▸ **What the task requires**:
Using the listing below, work out how many lines contain the word "writeSSHKeys", and respond with that number alone.

------ Dataset records ------

Lemma wp_generate_key t s : lacks slash t → wp (generate_key t) (kept_from (nodes (efs s))) s.
Proof.
  intros Ht. set (m := nodes (efs s)). unfold generate_key. cbv zeta.
  apply wp_bind. unfold WithContext at 1. unfold wp at 1. fold (keygen t). fold m.
  destruct (run_command (calls s) (keygen t) m) as [m2 err] eqn:Hrun.
  assert (R2 : round_ok m m2) by (by eapply round_command). destruct err as [e|]; [by apply wp_ret|].
  apply wp_bind, wp_chmod. cbn [nodes efs]. intros err s3 E3. destruct err as [e|]; [apply wp_ret; by rewrite E3|].
  apply wp_bind, wp_chmod. intros err s4 E4. rewrite E3 in E4. destruct err as [e|]; [apply wp_ret; by rewrite E4|].
  apply wp_bind. apply (wp_mono _ (λ _ s', round_ok m (nodes (efs s')))).
  { apply wp_with_fs; intros; cbn; change (fs_of s4) with (efs s4); rewrite E4; [done|].
    destruct (m2 !! (key_path t +:+ ".temp")) as [nd|] eqn:End; [|done].
    destruct (m2 !! key_path t) as [[]|]; try done; by eapply round_rename. }
  intros err s5 R5. destruct err as [e|]; [by apply wp_ret|]. apply wp_bind. apply (wp_mono _ (λ _ s', round_ok m (nodes (efs s')))).
  { apply wp_with_fs; intros; cbn; [done|]. change (fs_of s5) with (efs s5).
    destruct (nodes (efs s5) !! (key_path t +:+ ".temp.pub")) as [nd|] eqn:End; [|done].
    destruct (nodes (efs s5) !! (key_path t +:+ ".pub")) as [[]|]; try done; (eapply round_trans; [done|by apply round_pub]). }
  intros err s6 R6. destruct err as [e|]; [by apply wp_ret|]. apply wp_bind. unfold os_ReadFile. apply wp_with_fs; intros; [by apply wp_ret|].
  cbn [fst snd]. destruct (resolve _ _) as [[? []]|]; try by apply wp_ret. destruct (Split data space) as [|v0 [|v1 rest]]; by apply wp_ret.
Qed.

(** The types are names: those on disk are parts of a file name. *)
Lemma TrimPrefix_lacks c f p : lacks c f → lacks c (TrimPrefix f p).
Proof.
  intros Hf. unfold TrimPrefix. destruct (HasPrefix f p); [|done]. unfold lacks in *. rewrite to_of_bytes.
  intros Hin. apply Hf. rewrite <-(take_drop (length (to_bytes p)) (to_bytes f)). apply elem_of_app. by right.
Qed.

Lemma TrimSuffix_lacks c f p : lacks c f → lacks c (TrimSuffix f p).
Proof.
  intros Hf. unfold TrimSuffix. destruct (HasSuffix f p); [|done]. unfold lacks in *. rewrite to_of_bytes.
  intros Hin. apply Hf. rewrite <-(take_drop (length (to_bytes f) - length (to_bytes p)) (to_bytes f)). apply elem_of_app. by left.
Qed.

Lemma key_types_lack files t : Forall (lacks slash) files → t ∈ key_types files → lacks slash t.
Proof.
  intros Hf. unfold key_types. rewrite elem_of_union, !elem_of_list_to_set, list_elem_of_fmap. intros [(f & -> & Hin)|Hin].
  - apply list_elem_of_filter in Hin as [_ Hin]. apply TrimSuffix_lacks, TrimPrefix_lacks. by eapply Forall_forall.
  - by apply (proj1 (Forall_forall _ _) types_ok).
Qed.

Lemma wp_writeSSHKeys s : wp writeSSHKeys (λ _ s', round_ok (nodes (efs s)) (nodes (efs s'))) s.
Proof.
  unfold writeSSHKeys. apply wp_bind. apply wp_with_fs; intros; cbn [fst snd fail_err]; [apply wp_ret; apply round_refl|].
  destruct (resolve _ _); [|apply wp_ret; apply round_refl]. apply wp_bind.
  apply (wp_mono _ (λ files s', nodes (efs s') = nodes (efs s) ∧ ∀ l, files = Ok l → Forall (lacks slash) l.*1)).
  { unfold os_ReadDir. apply wp_with_fs; intros; cbn [fst snd fail_result]; (split; [done|]); [done|]. intros l.
    destruct (resolve _ _) as [[q []]|]; try done. intros [= <-]. apply Forall_forall. intros n ([n' nd] & -> & Hin)%list_elem_of_fmap.
    apply elem_of_dir_entries in Hin as [_ Hin]. by naive_solver. }
  intros files s2 [E2 Hl]. destruct files as [l|e]; [|apply wp_ret; rewrite E2; apply round_refl]. specialize (Hl l eq_refl).
  apply wp_bind. eapply wp_mono.
  { apply (wp_for_each (λ ts s', Forall (lacks slash) ts ∧ round_ok (nodes (efs s)) (nodes (efs s')))).
    - split; [|rewrite E2; apply round_refl]. apply Forall_forall. intros t Hin%range_ok. by eapply key_types_lack.
    - intros t ts s3 [[Ht Hts]%Forall_cons R3]. eapply wp_mono; [by apply wp_generate_key|]. intros [] s4 R4. split; [done|]. by eapply round_trans. }
  cbn beta. intros _ s3 [_ R3]. apply wp_bind. unfold ext, wp at 1. destruct (LookPath _ _); [by apply wp_ret|].
  apply wp_bind. unfold WithContext, wp at 1. cbn [efs nodes calls]. destruct (run_command _ _ _) as [m2 err] eqn:Hrun. apply wp_ret. cbn.
  eapply round_trans; [exact R3|]. assert (Hc : ∀ q, m2 !! q = nodes (efs s3) !! q).
  { intros q. pose proof (commands_ok (S (calls s3)) ["restorecon"; "-FR"; HostKeyDir] (nodes (efs s3)) q) as Hc. cbn in Hrun. rewrite Hrun in Hc. apply Hc. set_solver. }
  split; intros q Hq; auto.
Qed.

(** C26. Whatever fails in between - the key generation, a chmod, a rename, a
    read, the upload - [writeSSHKeys] returns, and every file of the machine
    that ends in "_key" is then either the one that was there before, or what
    a run of ssh-keygen that succeeded left under the temporary name of that very key: there is
    never a half-written or a missing host key where there was one.  And no
    file outside the "ssh_host_" names of the key directory has changed. *)
Theorem host_keys_whole s : ∃ s' err, writeSSHKeys s = Some (s', err) ∧
  keys_whole (nodes (efs s)) (nodes (efs s')) ∧ only_keys (nodes (efs s)) (nodes (efs s')).
Proof.
  pose proof (wp_writeSSHKeys s) as Hw. unfold wp in Hw. destruct (writeSSHKeys s) as [[s' err]|]; [|done].
  exists s', err. by destruct Hw.
Qed.
End keys.

(** ** Once per instance ID *)
Section once.
Context `{FirstBootConfig} `{FirstBootWorld} `{OsFaults}.
Context (fault_free : ∀ n op p, os_fault n op p = None).

(** The file holds the ID, whatever space is around it. *)
Theorem same_instance_idle instanceID projectID d s :
  nodes (efs s) !! instance_file = Some (NFile d) → TrimSpace d = instanceID → instanceID ≠ "" →
  ∃ s', runFirstboot instanceID projectID s = Some (s', None) ∧ nodes (efs s') = nodes (efs s) ∧ ran s' = ran s ∧ uploads s' = uploads s.
Proof.
  intros Hf Hd Hne. assert (Hw : wp (runFirstboot instanceID projectID)
    (λ r s', r = None ∧ nodes (efs s') = nodes (efs s) ∧ ran s' = ran s ∧ uploads s' = uploads s) s).
  { unfold runFirstboot, firstbootRun. cbv zeta. do 2 apply wp_bind. unfold wp at 1. rewrite (run_Exists_file (S := env) fault_free instance_file d s) by exact Hf.
    apply wp_bind. unfold wp at 1. rewrite (run_ReadFile_file (S := env) fault_free instance_file d) by (rewrite nodes_after; exact Hf).
    apply wp_ret. rewrite Hd, (bool_decide_false (instanceID = "")), (bool_decide_true (instanceID = instanceID)) by done. by apply wp_ret. }
  unfold wp in Hw. destruct (runFirstboot _ _ s) as [[s' r]|]; [|done]. destruct Hw as (-> & ?). by exists s'.
Qed.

------

▸ **Solution for this problem**:
5